Hi. I’m Maeve Marsden and welcome to Queerstories – the podcast for the LGBTQI+ storytelling night I host and program. Queerstories events happen regularly in Sydney, Brisbane and Melbourne, and I’m also now hosting them in regional towns. If you enjoy these stories, please rate, review and subscribe to the podcast, and consider buying a copy of the Queerstories book: A collection of 26 of the stories edited by me and published by Hachette. I’m really proud of this collection and I hope you enjoy it too.

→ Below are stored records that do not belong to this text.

(* ===== verification/Spatial.v ===== *)
(** * Spatial: distances, range queries, effect kinds and area triggers

    Models [EffectKind::effective_characters] (src/src/core/action.rs:65-102),
    which expands an action's nominal target into the characters it
    affects, and [AreaSystem::character_position_changed] (area.rs:23-54),
    which wakes every boss when a character steps into an area carrying a
    [StartBossFight] event.  The theorems characterise the range queries of
    game.rs ([characters_in_range], [characters_in_square],
    [character_at_position]) by membership, independently of the HashMap
    iteration order, and show which characters each effect kind reaches. *)

From S2P Require Import Prelude Stats TurnQueue World.

Section Spatial.
Implicit Types (g : Game.t) (position : Position.t).

(** The origin of an area effect: the actor's position for [Target::None],
    the target character's for [Target::Character], the position itself
    otherwise; a missing character panics ([unwrap]). *)
Definition effect_origin g (character_id : Z) (target : Target.t) : res Position.t :=
  match target with
  | Target.None => unwrap (Character.position <$> Game.characters g !! character_id)
  | Target.Character id => unwrap (Character.position <$> Game.characters g !! id)
  | Target.Position p => Ok p
  end.

(** action.rs:65-102 *)
Definition effective_characters g (character_id : Z) (target : Target.t)
    (effect_kind : EffectKind.t) : res (list Z) :=
  match effect_kind with
  | EffectKind.Character =>
      match target with
      | Target.None => Ok [character_id]
      | Target.Character id => Ok [id]
      | Target.Position _ => Panic
      end
  | EffectKind.Square range =>
      position ← effect_origin g character_id target;
      Ok (characters_in_square position range g)
  | EffectKind.Manhattan range =>
      position ← effect_origin g character_id target;
      Ok (characters_in_range position range g)
  end.

(** area.rs:34-49: every [Boss] gets [waiting = false]. *)
Definition start_boss_fight g : Game.t :=
  { g with Game.characters ::= fmap (λ c,
         match Character.controller c with
         | Boss _ => { c with Character.controller := Boss false }
         | _ => c
         end) }.

Definition area_contains (a : Area.t) position : Prop :=
  Area.map_id a = Position.map_id position ∧
  Area.x a ≤ Position.x position < Area.x a + Area.w a ∧
  Area.y a ≤ Position.y position < Area.y a + Area.h a.

#[local] Instance area_contains_dec a position : Decision (area_contains a position).
Proof. unfold area_contains. apply _. Defined.

Definition run_event g (e : Event.t) : Game.t :=
  match e with
  | Event.StartBossFight => start_boss_fight g
  end.

(** area.rs:23-54 *)
Definition character_position_changed (character_id : Z) g : Game.t :=
  match Character.position <$> Game.characters g !! character_id with
  | Some position =>
      foldl (λ g ia, foldl run_event g (Area.events ia.2)) g
        (filter (λ ia : Z * Area.t, area_contains ia.2 position)
           (map_to_list (Game.areas g)))
  | None => g
  end.
End Spatial.

(** ** Theorems *)

Section RangeQueries.
Implicit Types (g : Game.t) (position : Position.t).

Lemma elem_of_filter_keys {V} (P : Z * V → Prop) `{∀ x, Decision (P x)}
    (m : gmap Z V) (id : Z) :
  id ∈ (filter P (map_to_list m)).*1 ↔ ∃ v, m !! id = Some v ∧ P (id, v).
Proof.
  rewrite list_elem_of_fmap. split.
  - intros ([i v] & -> & Hin). apply list_elem_of_filter in Hin as [HP Hin].
    apply elem_of_map_to_list in Hin. eauto.
  - intros (v & Hv & HP). exists (id, v). split; [done|].
    apply list_elem_of_filter. split; [done|]. by apply elem_of_map_to_list.
Qed.

Lemma characters_in_range_spec position range g id :
  id ∈ characters_in_range position range g ↔
  ∃ c, Game.characters g !! id = Some c ∧
       Position.distance position (Character.position c) ≤ range.
Proof. apply elem_of_filter_keys. Qed.

Lemma characters_in_square_spec position range g id :
  id ∈ characters_in_square position range g ↔
  ∃ c, Game.characters g !! id = Some c ∧
       Position.map_id position = Position.map_id (Character.position c) ∧
       Z.abs (Position.x position - Position.x (Character.position c)) ≤ range ∧
       Z.abs (Position.y position - Position.y (Character.position c)) ≤ range.
Proof. apply elem_of_filter_keys. Qed.

(** A query never lists an id twice, whatever the iteration order. *)
Lemma characters_in_range_nodup position range g :
  NoDup (characters_in_range position range g).
Proof.
  unfold characters_in_range. apply NoDup_fmap_fst.
  - intros i v1 v2 H1 H2. apply list_elem_of_filter in H1 as [_ H1].
    apply list_elem_of_filter in H2 as [_ H2].
    apply elem_of_map_to_list in H1, H2. congruence.
  - apply NoDup_filter, NoDup_map_to_list.
Qed.
End RangeQueries.

Section EffectKinds.
Implicit Types (g : Game.t).

(** C35: an area effect reaches exactly the registered characters around
    its origin: within Chebyshev distance [r] on the origin's map for
    [Square r], within Manhattan distance [r] for [Manhattan r]; when
    [r < i32::MAX] no character on another map is reached. *)
Theorem effective_characters_area g character_id target origin r id :
  effect_origin g character_id target = Ok origin →
  (∀ ids, effective_characters g character_id target (EffectKind.Square r) = Ok ids →
    id ∈ ids ↔ ∃ c, Game.characters g !! id = Some c ∧
      Position.map_id origin = Position.map_id (Character.position c) ∧
      Z.abs (Position.x origin - Position.x (Character.position c)) ≤ r ∧
      Z.abs (Position.y origin - Position.y (Character.position c)) ≤ r) ∧
  (∀ ids, effective_characters g character_id target (EffectKind.Manhattan r) = Ok ids →
    r < i32_max →
    id ∈ ids ↔ ∃ c, Game.characters g !! id = Some c ∧
      Position.map_id origin = Position.map_id (Character.position c) ∧
      Z.abs (Position.x origin - Position.x (Character.position c)) +
      Z.abs (Position.y origin - Position.y (Character.position c)) ≤ r).
Proof.
  intros Ho. simpl. rewrite Ho. simpl. split.
  - intros ids [= <-]. apply characters_in_square_spec.
  - intros ids [= <-] Hr. rewrite characters_in_range_spec.
    unfold Position.distance. split.
    + intros (c & Hc & Hd). exists c. case_decide; [done|lia].
    + intros (c & Hc & Hm & Hd). exists c. by rewrite decide_True.
Qed.

End EffectKinds.

(** ** A concrete board: the scenario of the specification *)

Definition spatial_game : Game.t :=
  { empty_game with Game.characters := list_to_map
    [(1, npc_at 1 (Position.mk 0 0 0)); (2, npc_at 2 (Position.mk 0 2 2));
     (3, npc_at 3 (Position.mk 0 3 0)); (4, npc_at 4 (Position.mk 0 1 1));
     (5, npc_at 5 (Position.mk 0 2 1)); (6, npc_at 6 (Position.mk 1 0 0))] }.

(** From the actor at (0,0): [Square 2] reaches (2,2) but not (3,0) nor the
    character on map 1; [Manhattan 2] reaches (1,1) but not (2,1). *)
Lemma effective_characters_area_witness :
  (∀ ids, effective_characters spatial_game 1 Target.None (EffectKind.Square 2) = Ok ids →
     2 ∈ ids ∧ (3 ∉ ids) ∧ (6 ∉ ids)) ∧
  (∀ ids, effective_characters spatial_game 1 Target.None (EffectKind.Manhattan 2) = Ok ids →
     4 ∈ ids ∧ (5 ∉ ids) ∧ (6 ∉ ids)).
Proof.
  pose proof (λ id, effective_characters_area spatial_game 1 Target.None
                      (Position.mk 0 0 0) 2 id eq_refl) as H.
  split; intros ids Hids; split_and!.
  - apply (proj1 (H 2) ids Hids). eexists; split; [reflexivity|]. simpl. lia.
  - rewrite (proj1 (H 3) ids Hids). intros (c & Hc & _ & Hx & _).
    vm_compute in Hc. injection Hc as <-. cbn in Hx. lia.
  - rewrite (proj1 (H 6) ids Hids). intros (c & Hc & Hm & _).
    vm_compute in Hc. injection Hc as <-. cbn in Hm. lia.
  - apply (proj2 (H 4) ids Hids); [reflexivity|].
    eexists; split; [reflexivity|]. simpl. lia.
  - rewrite (proj2 (H 5) ids Hids); [|reflexivity]. intros (c & Hc & _ & Hd).
    vm_compute in Hc. injection Hc as <-. cbn in Hd. lia.
  - rewrite (proj2 (H 6) ids Hids); [|reflexivity]. intros (c & Hc & Hm & _).
    vm_compute in Hc. injection Hc as <-. cbn in Hm. lia.
Defined.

Wil Roach is a writer of poetry, short stories and essays, and he has completed a memoir manuscript currently being edited for publication later this year. As a performance poet and creative producer, he has had work performed all around Australia.

 

In April 2018, the Trinidad and Tobago High Court declared the country’s Buggery Law unconstitutional, as it infringed on the rights of LGBT citizens, and criminalised any consensual sexual acts between adults. The law stipulated that those found guilty of buggery could be sentenced to 25 years in prison, while other sexual acts such as oral sex carried a five-year sentence.
Prime Minister Keith Rowley stated, “The State has a duty to protect all citizens, regardless of whom they sleep with.”

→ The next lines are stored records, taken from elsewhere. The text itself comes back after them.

(* ===== verification/Shop.v ===== *)
(** * Shop: the vendor opened by a dialogue

    Models [ShopSystem] (src/src/core/shop.rs: [close_shop], [buy_item]) and
    the game entry points [Game::close_shop] and [Game::buy_item]
    (game.rs:130-139).  A dialogue's [Shop] node opens the shop and pauses
    the dialogue ([open_shop] in [Novel]); closing it resumes the dialogue
    by running it again.  Buying copies the vendor's [index]-th item into
    the buyer's items: the code charges nothing and leaves the stock
    untouched. *)

From S2P Require Import Prelude Stats TurnQueue World Spatial Command Novel.

Section Shop.
Variable hk : Hooks.
Implicit Types (g : Game.t).

(** shop.rs:11-13 *)
Definition shop_close g : Game.t :=
  { g with Game.shop_system ::= λ ss, { ss with ShopSystem.current := None } }.

(** The id of the vendor's [index]-th item (shop.rs:17-23). *)
Definition shop_item_id (shop_character_id : Z) (index : nat) g : option Z :=
  c ← Game.characters g !! shop_character_id;
  shop ← Character.shop c;
  ShopItem.item_id <$> Shop.items shop !! index.

(** shop.rs:26-29: the buyer's items grow by one unit of [id]. *)
Definition receive_item (id : Z) (c : Character.t) : Character.t :=
  { c with Character.items ::= λ l, l ++ [CharacterItem.mk id 1] }.

(** shop.rs:15-33 *)
Definition buy_item (index : nat) g : Game.t :=
  match ShopSystem.current (Game.shop_system g) with
  | Some current =>
      match shop_item_id (CurrentShop.shop_character_id current) index g with
      | Some id =>
          match Game.characters g !! CurrentShop.character_id current with
          | Some c =>
              { g with Game.characters ::= <[CurrentShop.character_id current := receive_item id c]> }
          | None => g
          end
      | None => g
      end
  | None => g
  end.

(** game.rs:130-134: close the shop, unpause and resume the dialogue. *)
Definition close_shop (fuel : nat) g : res Game.t :=
  let g := shop_close g in
  run hk fuel { g with Game.novel_system ::= λ ns, { ns with NovelSystem.pause := false } }.
End Shop.

(** ** Theorems: buying *)

Section Buying.
Implicit Types (g : Game.t).

Lemma buy_item_lookup index g k :
  Game.characters (buy_item index g) !! k = Game.characters g !! k ∨
  ∃ id c, Game.characters g !! k = Some c ∧
          Game.characters (buy_item index g) !! k = Some (receive_item id c).
Proof.
  unfold buy_item. repeat case_match; auto. cbn.
  match goal with |- context [<[?j := _]> _ !! k] => destruct (decide (k = j)) as [->|Hne] end.
  - right. eexists _, _. split; [eassumption|apply lookup_insert_eq].
  - left. by rewrite lookup_insert_ne.
Qed.

(** A projection that ignores the items is not changed by buying. *)
Lemma buy_item_proj {A} (f : Character.t → A) index g k :
  (∀ id c, f (receive_item id c) = f c) →
  f <$> Game.characters (buy_item index g) !! k = f <$> Game.characters g !! k.
Proof.
  intros Hf. destruct (buy_item_lookup index g k) as [->|(id & c & Hc & ->)]; [done|].
  by rewrite Hc; cbn; rewrite Hf.
Qed.

(** C29: buying is free and the stock is unlimited: no character's gold and
    no vendor's shop changes, the shop stays open; when the vendor has an
    item at [index] the buyer receives one unit of it, and otherwise (no
    open shop, no such vendor or shop, an index out of range) nothing
    happens. *)
Theorem buy_item_spec index g :
  (∀ k, Character.gold <$> Game.characters (buy_item index g) !! k =
        Character.gold <$> Game.characters g !! k) ∧
  (∀ k, Character.shop <$> Game.characters (buy_item index g) !! k =
        Character.shop <$> Game.characters g !! k) ∧
  Game.shop_system (buy_item index g) = Game.shop_system g ∧
  (∀ cur id c, ShopSystem.current (Game.shop_system g) = Some cur →
     shop_item_id (CurrentShop.shop_character_id cur) index g = Some id →
     Game.characters g !! CurrentShop.character_id cur = Some c →
     Game.characters (buy_item index g) !! CurrentShop.character_id cur = Some (receive_item id c)) ∧
  (∀ cur, ShopSystem.current (Game.shop_system g) = Some cur →
     shop_item_id (CurrentShop.shop_character_id cur) index g = None → buy_item index g = g) ∧
  (ShopSystem.current (Game.shop_system g) = None → buy_item index g = g).
Proof.
  split_and!; try (intros; by apply buy_item_proj).
  - unfold buy_item. by repeat case_match.
  - intros cur id c Hcur Hid Hc. unfold buy_item. rewrite Hcur, Hid, Hc. apply lookup_insert_eq.
  - intros cur Hcur Hid. unfold buy_item. by rewrite Hcur, Hid.
  - intros Hcur. unfold buy_item. by rewrite Hcur.
Qed.
End Buying.

(** ** A vendor with one item *)

(** The player (1) of [new_player_character] at the shop of character 2,
    which sells one unit of item 7. *)
Definition shop_game : Game.t :=
  { new_player_character empty_game with
      Game.characters ::= <[2 := { npc_at 2 (Position.mk 0 4 8) with
                                   Character.shop := Some (Shop.mk 1 [ShopItem.mk 7 (Some 1)]) }]>;
      Game.shop_system := ShopSystem.mk (Some (CurrentShop.mk 1 2)) }.

Lemma buy_item_spec_witness :
  Game.characters (buy_item 0 shop_game) !! 1 = Some (receive_item 7 (player_template 1 [1; 2; 3; 4])) ∧
  buy_item 1 shop_game = shop_game.
Proof.
  destruct (buy_item_spec 0 shop_game) as (_ & _ & _ & H0 & _ & _).
  destruct (buy_item_spec 1 shop_game) as (_ & _ & _ & _ & H1 & _).
  split; [apply (H0 (CurrentShop.mk 1 2)); reflexivity|apply (H1 (CurrentShop.mk 1 2)); reflexivity].
Defined.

David, my partner, and I arrived in Trinidad at the international airport on a steamy night some twenty years ago. Dad used to say that we were not the masters of time, yet it was a memorable moment. I had met David in 1994, but our long-term relationship began in 1995. We were living together in London, and he started working as a television producer with the BBC, and me as a newly promoted Principal Local Government Officer. We both lived and breathed London’s heady mixture of hard work and play. David was originally from Dublin and I was born in Trinidad the son of immigrants from Trinidad.

The mid-1990s was a time of heady political and social change, with a new Labour government intent on expanding the human rights of LGBTI communities. My parents had migrated in the early 1960s; part of a significant migration from former British Caribbean Islands Colonies. Dad’s mission was education but Mum, pregnant with me, never wanted to leave her island paradise. Yet, we arrived at Southampton wharf, on the SS Colombie, having taken three weeks to cross the treacherous Atlantic Sea. We were met by Dad who she hadn’t seen for a year, Aunt Carmen his sister, and Uncle Norman his brother-in-law. We lived with them for five years before relocating to a housing estate in shadow of Wembley Football Stadium from 1970.

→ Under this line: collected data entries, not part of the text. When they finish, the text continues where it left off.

(** ** The off-camera livelock

    The scheduler is a loop without a bound (turn.rs:20-38).  When the only
    queued turn is that of a non-player character off the camera's map,
    no handler asks to stop: the NPC idles, its command ends at once
    because its animation is only waited for on the camera's map
    (turn.rs:270-272), and the turn is queued again.  [in_cycle] is the
    invariant of that cycle, phase by phase. *)

(** No skip rule of [character_turn] applies to [ch] (turn.rs:59-81). *)
Definition can_act (ch : Character.t) : Prop :=
  Character.dead ch = false ∧ Character.defeated ch = false ∧
  CrowdControl.sleep (Character.crowd_controls ch) ≤ 0 ∧
  CrowdControl.stun (Character.crowd_controls ch) ≤ 0 ∧
  CrowdControl.shock (Character.crowd_controls ch) ≤ 0 ∧
  CrowdControl.charm (Character.crowd_controls ch) ≤ 0.

(** The part of the registry every phase keeps: the scheduler runs, [c]
    is an NPC that can act, whose "Idle" action resolves to an [Idle]
    action without animation, and the camera follows a character standing
    on another map. *)
Definition npc_offscreen (c : Z) (ch : Character.t) g : Prop :=
  TurnSystem.pause (Game.turn_system g) = false ∧
  Game.characters g !! c = Some ch ∧ Character.controller ch = NPC ∧ can_act ch ∧
  (∃ aid a, find_action_id c "Idle" g = Some aid ∧ Game.actions g !! aid = Some a ∧
     Action.action_kind a = ActionKind.Idle ∧ Action.animation a = None) ∧
  ∃ cam, Game.characters g !! Camera.character_id (Game.camera g) = Some cam ∧
     Position.map_id (Character.position cam) ≠ Position.map_id (Character.position ch).

(** The command of [c] in progress: the Idle command [add_command] made. *)
Definition command_ok (c : Z) (ch : Character.t) g : Prop :=
  ∃ k command a, Character.command_id ch = Some k ∧ Game.commands g !! k = Some command ∧
    Command.character_id command = c ∧ Command.sprite_animation_id command = None ∧
    Game.actions g !! Command.action_id command = Some a ∧ Action.action_kind a = ActionKind.Idle.

(** The six phases of the cycle, by the scheduler's state. *)
Definition in_cycle (c : Z) g : Prop :=
  ∃ ch, npc_offscreen c ch g ∧
  match TurnSystem.state (Game.turn_system g) with
  | State.Empty => ∃ time, TurnSystem.turn_queue (Game.turn_system g) = [Turn.mk time (TurnKind.Character c)]
  | State.StartTurn | State.EndTurn =>
      TurnSystem.turn_queue (Game.turn_system g) = [] ∧
      TurnSystem.current_turn (Game.turn_system g) = Some (Turn.mk 0 (TurnKind.Character c))
  | _ =>
      command_ok c ch g ∧ TurnSystem.turn_queue (Game.turn_system g) = [] ∧
      TurnSystem.current_turn (Game.turn_system g) = Some (Turn.mk 0 (TurnKind.Character c))
  end.

Section Livelock.
Variable hk : Hooks.
Variable delta : Q.
Implicit Types (g : Game.t).

Lemma pop_single time k : pop_turn [Turn.mk time k] = Some (Turn.mk 0 k, []).
Proof. unfold pop_turn. by case_decide. Qed.

Lemma find_action_id_ext c name g g' ch ch' :
  Game.characters g !! c = Some ch → Game.characters g' !! c = Some ch' →
  Character.character_action_ids ch' = Character.character_action_ids ch →
  Game.character_actions g' = Game.character_actions g → Game.actions g' = Game.actions g →
  find_action_id c name g' = find_action_id c name g.
Proof. unfold find_action_id. intros -> -> Hids -> ->. cbn. by rewrite Hids. Qed.

Lemma npc_offscreen_update c ch ch' g g' :
  npc_offscreen c ch g →
  TurnSystem.pause (Game.turn_system g') = false →
  Game.camera g' = Game.camera g → Game.actions g' = Game.actions g →
  Game.character_actions g' = Game.character_actions g →
  Game.characters g' = <[c := ch']> (Game.characters g) →
  Character.controller ch' = Character.controller ch → can_act ch' →
  Character.position ch' = Character.position ch →
  Character.character_action_ids ch' = Character.character_action_ids ch →
  npc_offscreen c ch' g'.
Proof.
  intros (_ & Hc & Hnpc & _ & (aid & a & Hf & Ha & Hk & Hanim) & cam & Hcam & Hmap)
    Hp Hcm Hact Hca Hch Hctl Hcan Hpos Hids.
  assert (Hc' : Game.characters g' !! c = Some ch') by (rewrite Hch; apply lookup_insert_eq).
  split_and!; [done|done|congruence|done| |].
  - exists aid, a. rewrite Hact. split_and!; [|done..]. by erewrite find_action_id_ext.
  - exists cam. rewrite Hch, Hcm, lookup_insert_ne; [split; [done|congruence]|].
    intros Heq. rewrite <-Heq, Hc in Hcam. congruence.
Qed.

Lemma npc_offscreen_ts c ch g f :
  npc_offscreen c ch g → TurnSystem.pause (f (Game.turn_system g)) = false →
  npc_offscreen c ch (update_ts f g).
Proof.
  intros Hoff Hp. pose proof Hoff as (_ & Hc & _ & Hcan & _).
  eapply (npc_offscreen_update c ch ch g); try done. cbn. symmetry. by apply insert_id.
Qed.


Lemma phase_empty c g :
  in_cycle c g → TurnSystem.state (Game.turn_system g) = State.Empty →
  ∃ g', in_cycle c g' ∧ ∀ n, turn_update hk (S n) delta g = turn_update hk n delta g'.
Proof.
  intros (ch & Hoff & Hph) Hs. rewrite Hs in Hph. destruct Hph as [time Hq].
  eexists. split; [|intros n; apply turn_update_go; [exact (proj1 Hoff)|]].
  2:{ eapply step_empty; [exact Hs|]. rewrite Hq. apply pop_single. }
  pose proof Hoff as (Hp & _).
  exists ch. split; [apply npc_offscreen_ts; [by apply npc_offscreen_ts|done]|done].
Qed.

Lemma phase_start_turn c g :
  in_cycle c g → TurnSystem.state (Game.turn_system g) = State.StartTurn →
  ∃ g', in_cycle c g' ∧ ∀ n, turn_update hk (S n) delta g = turn_update hk n delta g'.
Proof.
  intros (ch & Hoff & Hph) Hs. rewrite Hs in Hph. destruct Hph as [Hq Hcur].
  pose proof Hoff as (Hp & Hc & Hnpc & Hcan & (aid & a & Hf & Ha & Hk & Hanim) & _).
  pose proof Hcan as (Hd & Hdf & Hsl & Hst & Hsh & Hch).
  set (g2 := { g with Game.characters ::= <[c := ch]> }).
  assert (Ha2 : Game.actions g2 !! aid = Some a) by exact Ha.
  assert (Hc2 : Game.characters g2 !! c = Some ch) by apply lookup_insert_eq.
  assert (Hstep : step hk delta g =
            Ok (set_character_command c (Command.mk c aid Target.None 0 CommandData.None None CommandState.New) g2, false, State.StartCommand)).
  { erewrite step_character_turn; [|exact Hs|exact Hcur|reflexivity].
    erewrite character_turn_act; [|exact Hc|exact Hd|exact Hdf|exact Hsl|exact Hst|exact Hsh|exact Hch].
    fold g2. unfold controller_act. rewrite Hnpc. unfold add_command.
    rewrite (find_action_id_ext c "Idle" g g2 ch ch), Hf; [|done|apply lookup_insert_eq|done..].
    cbn [unwrap]. rewrite bind_Ok. unfold command_new.
    rewrite Ha2; cbn [unwrap]; rewrite bind_Ok, Hc2; cbn [unwrap]; rewrite bind_Ok.
    unfold command_data. rewrite Hk, bind_Ok, Hanim.
    reflexivity. }
  eexists. split; [|intros n; apply turn_update_go; [exact Hp|exact Hstep]].
  unfold set_character_command. rewrite Hc2.
  exists { ch with Character.command_id := Some (fresh_key (Game.commands g2)) }. split.
  - eapply (npc_offscreen_update c ch); try done. subst g2. cbn. apply insert_insert_eq.
  - cbn. split_and!; [|done|done].
    do 3 eexists. split_and!; [reflexivity|apply lookup_insert_eq|reflexivity|reflexivity|exact Ha|exact Hk].
Qed.

Lemma current_character_cycle g c :
  TurnSystem.current_turn (Game.turn_system g) = Some (Turn.mk 0 (TurnKind.Character c)) →
  current_character g = Ok c.
Proof. unfold current_character. by intros ->. Qed.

As the oldest of three brothers, there were heavy parental expectations of me. That never sat easily with me. Yet I tried. Dad would say, “Wilfred, you must set an example for your brothers.” Well, I jumped the fence when it came to sexual identity, and to this day that was something neither of my brothers wanted to follow.

*Audience laughs*

My first long-term relationship was with Trevor, he was a hairdresser. Yet, his singular disadvantage was being the first man that I lived with, and Mum hated that for; mainly religious reasons. She always hoped I would not partake of such relationships. I told her abstention wasn’t on the agenda… ever. She didn’t like Trevor despite his valiant attempts to win her around.

Shortly after our relationship ended in 1995, he took his own life. My parents met David at Trevor’s funeral – not ideal, I grant you, but he wanted to support me. I had not imagined my parents would attend but they did, and I was eternally grateful for their love and support. As you can probably tell, I have had an interesting life so far. Yet, they grew to love David as did I, and it seemed natural that when they both retired to Trinidad, rebuilding Mum’s family home, we would be the first ones to be invited to stay with them.
David’s initial reaction was something of a gay liberationist stance, no doubt due to time spent with his friend Peter Thatchell and the Outrage mob. David thought it would be a bright idea to walk hand-in-hand down the main road in my parents’ hometown, Tunapuna. I told him we weren’t even able to do that in Dublin.

*Audience laughs*

He wondered if we’d share a bedroom. I was embarrassed. I assumed we would but was afraid to raise it with Mum. I suspected Dad couldn’t have cared less. I remembered the warmth he had showed Trevor and was reassured.

Trevor and I had visited Barbados, this established a litmus test. I knew homosexuality was illegal, but that’s where my grandfathers hailed from, so why shouldn’t I visit with my partner? It seemed perfectly reasonable to me to be a pro-LGBTI human rights activist.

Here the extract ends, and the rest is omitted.